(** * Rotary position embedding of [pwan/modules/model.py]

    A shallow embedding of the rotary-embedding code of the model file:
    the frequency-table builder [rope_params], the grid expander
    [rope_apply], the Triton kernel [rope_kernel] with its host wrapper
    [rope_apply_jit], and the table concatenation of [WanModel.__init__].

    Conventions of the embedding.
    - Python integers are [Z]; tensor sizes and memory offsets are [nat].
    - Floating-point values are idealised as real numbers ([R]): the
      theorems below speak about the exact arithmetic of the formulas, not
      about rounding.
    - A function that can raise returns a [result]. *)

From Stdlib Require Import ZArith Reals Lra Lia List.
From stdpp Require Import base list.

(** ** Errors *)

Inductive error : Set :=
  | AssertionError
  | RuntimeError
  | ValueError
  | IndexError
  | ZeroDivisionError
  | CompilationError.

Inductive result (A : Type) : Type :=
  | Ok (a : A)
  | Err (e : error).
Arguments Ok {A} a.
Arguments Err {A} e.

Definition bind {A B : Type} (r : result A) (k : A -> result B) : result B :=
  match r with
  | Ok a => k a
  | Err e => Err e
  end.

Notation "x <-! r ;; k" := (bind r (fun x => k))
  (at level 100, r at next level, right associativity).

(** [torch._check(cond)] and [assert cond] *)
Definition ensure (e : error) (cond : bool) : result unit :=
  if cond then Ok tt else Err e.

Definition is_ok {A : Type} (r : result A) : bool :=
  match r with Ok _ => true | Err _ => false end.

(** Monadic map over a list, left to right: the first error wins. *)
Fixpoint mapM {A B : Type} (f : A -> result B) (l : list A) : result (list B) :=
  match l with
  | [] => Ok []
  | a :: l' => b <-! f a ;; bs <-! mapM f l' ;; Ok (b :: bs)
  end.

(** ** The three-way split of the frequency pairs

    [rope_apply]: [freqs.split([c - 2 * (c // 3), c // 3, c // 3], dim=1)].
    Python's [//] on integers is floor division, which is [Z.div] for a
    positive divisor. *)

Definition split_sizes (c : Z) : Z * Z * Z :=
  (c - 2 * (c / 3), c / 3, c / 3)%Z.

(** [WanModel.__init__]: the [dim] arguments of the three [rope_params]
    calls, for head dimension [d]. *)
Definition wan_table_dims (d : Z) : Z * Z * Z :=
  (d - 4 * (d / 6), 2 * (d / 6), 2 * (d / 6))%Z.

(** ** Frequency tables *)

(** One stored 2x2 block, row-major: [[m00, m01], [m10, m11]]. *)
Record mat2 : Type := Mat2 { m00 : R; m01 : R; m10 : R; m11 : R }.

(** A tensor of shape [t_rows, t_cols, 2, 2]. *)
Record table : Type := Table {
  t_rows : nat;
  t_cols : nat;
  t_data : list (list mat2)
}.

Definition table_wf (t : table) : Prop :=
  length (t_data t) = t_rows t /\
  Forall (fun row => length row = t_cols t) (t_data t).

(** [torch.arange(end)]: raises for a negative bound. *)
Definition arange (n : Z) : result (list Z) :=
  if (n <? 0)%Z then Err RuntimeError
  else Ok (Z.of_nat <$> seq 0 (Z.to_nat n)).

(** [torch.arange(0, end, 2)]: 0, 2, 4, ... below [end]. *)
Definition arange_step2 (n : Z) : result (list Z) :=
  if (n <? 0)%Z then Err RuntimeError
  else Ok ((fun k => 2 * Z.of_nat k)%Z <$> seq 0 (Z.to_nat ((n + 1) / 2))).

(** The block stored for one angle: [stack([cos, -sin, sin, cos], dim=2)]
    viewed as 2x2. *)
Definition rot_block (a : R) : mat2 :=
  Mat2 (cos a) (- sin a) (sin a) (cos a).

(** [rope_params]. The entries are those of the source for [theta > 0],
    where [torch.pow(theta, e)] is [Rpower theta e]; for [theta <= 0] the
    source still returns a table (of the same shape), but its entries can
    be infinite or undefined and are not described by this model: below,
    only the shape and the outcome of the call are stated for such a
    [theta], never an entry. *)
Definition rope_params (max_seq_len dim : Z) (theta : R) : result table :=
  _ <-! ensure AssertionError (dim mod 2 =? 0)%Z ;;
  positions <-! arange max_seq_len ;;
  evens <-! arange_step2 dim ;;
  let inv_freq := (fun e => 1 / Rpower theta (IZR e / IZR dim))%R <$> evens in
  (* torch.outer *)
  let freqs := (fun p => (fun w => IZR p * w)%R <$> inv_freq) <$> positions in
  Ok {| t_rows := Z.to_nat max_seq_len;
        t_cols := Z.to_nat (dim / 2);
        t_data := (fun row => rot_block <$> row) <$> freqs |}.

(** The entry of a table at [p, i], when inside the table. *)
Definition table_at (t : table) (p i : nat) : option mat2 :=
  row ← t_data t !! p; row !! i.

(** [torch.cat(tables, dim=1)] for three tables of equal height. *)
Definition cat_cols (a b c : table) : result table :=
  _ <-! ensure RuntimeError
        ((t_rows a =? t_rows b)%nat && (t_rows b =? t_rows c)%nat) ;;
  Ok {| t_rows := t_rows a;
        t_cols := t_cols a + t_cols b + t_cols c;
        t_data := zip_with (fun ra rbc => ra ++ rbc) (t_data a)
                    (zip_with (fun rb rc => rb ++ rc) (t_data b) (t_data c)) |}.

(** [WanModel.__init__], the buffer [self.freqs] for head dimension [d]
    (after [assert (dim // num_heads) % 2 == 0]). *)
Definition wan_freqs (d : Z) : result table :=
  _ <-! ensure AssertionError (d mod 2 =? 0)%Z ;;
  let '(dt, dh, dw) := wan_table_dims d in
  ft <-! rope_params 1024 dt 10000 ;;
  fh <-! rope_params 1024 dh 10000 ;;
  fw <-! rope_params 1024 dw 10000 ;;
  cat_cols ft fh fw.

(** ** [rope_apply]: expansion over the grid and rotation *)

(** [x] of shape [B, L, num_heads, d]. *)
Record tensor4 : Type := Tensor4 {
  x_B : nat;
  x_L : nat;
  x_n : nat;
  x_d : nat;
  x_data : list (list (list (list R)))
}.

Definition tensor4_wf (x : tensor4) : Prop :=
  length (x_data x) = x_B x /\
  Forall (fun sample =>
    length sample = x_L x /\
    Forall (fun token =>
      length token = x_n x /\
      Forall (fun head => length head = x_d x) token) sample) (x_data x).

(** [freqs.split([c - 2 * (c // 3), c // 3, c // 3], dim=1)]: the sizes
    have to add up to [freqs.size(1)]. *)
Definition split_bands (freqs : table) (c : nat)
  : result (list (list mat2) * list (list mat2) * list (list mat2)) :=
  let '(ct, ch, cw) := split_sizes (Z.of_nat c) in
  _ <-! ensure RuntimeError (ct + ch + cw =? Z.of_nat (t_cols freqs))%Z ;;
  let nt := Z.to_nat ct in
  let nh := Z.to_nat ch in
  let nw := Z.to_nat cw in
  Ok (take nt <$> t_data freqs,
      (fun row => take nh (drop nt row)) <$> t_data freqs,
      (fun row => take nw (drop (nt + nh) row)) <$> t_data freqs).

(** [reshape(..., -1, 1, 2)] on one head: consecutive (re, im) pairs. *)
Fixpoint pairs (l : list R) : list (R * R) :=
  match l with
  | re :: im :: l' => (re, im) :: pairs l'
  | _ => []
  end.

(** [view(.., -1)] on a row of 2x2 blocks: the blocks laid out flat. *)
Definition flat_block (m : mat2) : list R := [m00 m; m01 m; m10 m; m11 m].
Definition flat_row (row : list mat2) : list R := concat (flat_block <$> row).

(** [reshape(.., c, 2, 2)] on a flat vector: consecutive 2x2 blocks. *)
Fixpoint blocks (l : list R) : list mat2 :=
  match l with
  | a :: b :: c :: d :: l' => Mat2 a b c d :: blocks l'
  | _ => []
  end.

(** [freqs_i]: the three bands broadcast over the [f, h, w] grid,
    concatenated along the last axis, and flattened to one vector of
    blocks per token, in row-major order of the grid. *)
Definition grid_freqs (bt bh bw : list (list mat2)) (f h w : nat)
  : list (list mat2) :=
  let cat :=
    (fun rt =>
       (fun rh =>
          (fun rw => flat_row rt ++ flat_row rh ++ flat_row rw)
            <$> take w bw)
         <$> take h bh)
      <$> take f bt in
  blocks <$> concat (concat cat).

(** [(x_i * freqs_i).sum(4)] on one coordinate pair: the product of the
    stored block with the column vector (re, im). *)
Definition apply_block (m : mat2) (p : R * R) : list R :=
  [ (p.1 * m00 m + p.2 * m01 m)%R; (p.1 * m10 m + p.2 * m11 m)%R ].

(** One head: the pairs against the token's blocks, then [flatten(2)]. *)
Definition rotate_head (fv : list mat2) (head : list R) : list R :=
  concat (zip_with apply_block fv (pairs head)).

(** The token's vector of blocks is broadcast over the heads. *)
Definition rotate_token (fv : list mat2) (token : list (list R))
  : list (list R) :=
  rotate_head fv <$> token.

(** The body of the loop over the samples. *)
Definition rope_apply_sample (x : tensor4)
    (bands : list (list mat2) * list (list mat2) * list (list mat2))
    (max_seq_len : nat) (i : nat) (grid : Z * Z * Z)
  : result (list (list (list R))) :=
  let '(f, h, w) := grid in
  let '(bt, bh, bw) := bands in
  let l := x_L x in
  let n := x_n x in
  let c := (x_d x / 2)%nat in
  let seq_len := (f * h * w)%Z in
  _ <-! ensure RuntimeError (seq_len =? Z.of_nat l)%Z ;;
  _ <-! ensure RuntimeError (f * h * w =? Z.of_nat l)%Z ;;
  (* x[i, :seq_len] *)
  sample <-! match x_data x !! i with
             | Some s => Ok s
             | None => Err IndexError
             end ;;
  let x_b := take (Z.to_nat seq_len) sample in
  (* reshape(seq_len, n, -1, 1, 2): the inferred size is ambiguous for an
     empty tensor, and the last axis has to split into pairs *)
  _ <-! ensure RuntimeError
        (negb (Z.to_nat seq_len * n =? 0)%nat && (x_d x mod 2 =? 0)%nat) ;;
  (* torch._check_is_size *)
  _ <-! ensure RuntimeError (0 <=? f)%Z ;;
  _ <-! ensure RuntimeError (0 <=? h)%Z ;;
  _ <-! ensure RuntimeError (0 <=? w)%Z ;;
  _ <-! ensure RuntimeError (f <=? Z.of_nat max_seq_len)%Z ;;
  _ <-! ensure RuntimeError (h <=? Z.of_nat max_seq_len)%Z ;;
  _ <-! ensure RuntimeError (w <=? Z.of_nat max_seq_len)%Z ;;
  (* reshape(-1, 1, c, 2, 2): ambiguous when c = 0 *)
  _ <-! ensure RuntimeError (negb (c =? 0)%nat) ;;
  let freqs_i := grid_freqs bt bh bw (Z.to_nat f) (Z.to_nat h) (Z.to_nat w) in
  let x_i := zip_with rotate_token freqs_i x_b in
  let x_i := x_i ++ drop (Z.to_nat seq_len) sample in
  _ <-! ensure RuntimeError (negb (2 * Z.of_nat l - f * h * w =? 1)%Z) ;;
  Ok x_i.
--
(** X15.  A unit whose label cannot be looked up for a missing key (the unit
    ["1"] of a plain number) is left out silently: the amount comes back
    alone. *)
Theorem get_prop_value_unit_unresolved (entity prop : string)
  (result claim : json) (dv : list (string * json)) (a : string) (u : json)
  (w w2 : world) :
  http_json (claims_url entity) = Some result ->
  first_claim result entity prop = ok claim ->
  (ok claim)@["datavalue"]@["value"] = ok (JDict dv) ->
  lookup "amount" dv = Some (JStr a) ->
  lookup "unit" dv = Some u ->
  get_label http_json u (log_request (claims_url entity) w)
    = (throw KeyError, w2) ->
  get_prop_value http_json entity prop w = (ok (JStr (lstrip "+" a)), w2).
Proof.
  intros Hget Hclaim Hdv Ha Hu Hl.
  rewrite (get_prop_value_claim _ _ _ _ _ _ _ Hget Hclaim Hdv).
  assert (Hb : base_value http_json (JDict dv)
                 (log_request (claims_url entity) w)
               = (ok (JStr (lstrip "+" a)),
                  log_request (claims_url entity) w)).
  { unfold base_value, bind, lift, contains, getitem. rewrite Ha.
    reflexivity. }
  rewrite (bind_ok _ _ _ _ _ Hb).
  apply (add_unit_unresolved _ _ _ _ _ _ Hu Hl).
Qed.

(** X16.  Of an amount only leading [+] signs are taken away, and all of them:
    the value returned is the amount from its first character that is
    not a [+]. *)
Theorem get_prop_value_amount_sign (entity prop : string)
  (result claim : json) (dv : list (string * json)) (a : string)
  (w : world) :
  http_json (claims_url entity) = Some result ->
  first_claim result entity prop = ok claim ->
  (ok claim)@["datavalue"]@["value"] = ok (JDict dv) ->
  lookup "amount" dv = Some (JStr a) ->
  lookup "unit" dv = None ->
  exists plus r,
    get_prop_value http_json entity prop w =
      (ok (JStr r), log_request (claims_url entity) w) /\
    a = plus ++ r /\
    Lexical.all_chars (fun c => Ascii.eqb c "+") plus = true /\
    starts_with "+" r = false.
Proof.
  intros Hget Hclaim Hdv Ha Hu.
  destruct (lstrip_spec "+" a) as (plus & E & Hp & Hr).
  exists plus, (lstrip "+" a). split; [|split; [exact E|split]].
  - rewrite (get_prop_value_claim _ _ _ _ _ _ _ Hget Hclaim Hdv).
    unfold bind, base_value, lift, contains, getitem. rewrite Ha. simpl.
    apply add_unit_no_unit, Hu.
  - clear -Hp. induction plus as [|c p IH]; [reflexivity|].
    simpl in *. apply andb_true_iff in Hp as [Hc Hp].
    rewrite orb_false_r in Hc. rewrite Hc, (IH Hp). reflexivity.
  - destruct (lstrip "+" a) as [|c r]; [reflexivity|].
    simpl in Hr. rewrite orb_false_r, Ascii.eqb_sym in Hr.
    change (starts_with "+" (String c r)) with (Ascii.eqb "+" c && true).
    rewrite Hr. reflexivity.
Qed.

_ACTIVITY_. Look for the word "positions" in the listing above, and copy every line where you find it.

_THE COMPLETED TASK_.
  positions <-! arange max_seq_len ;;
  let freqs := (fun p => (fun w => IZR p * w)%R <$> inv_freq) <$> positions in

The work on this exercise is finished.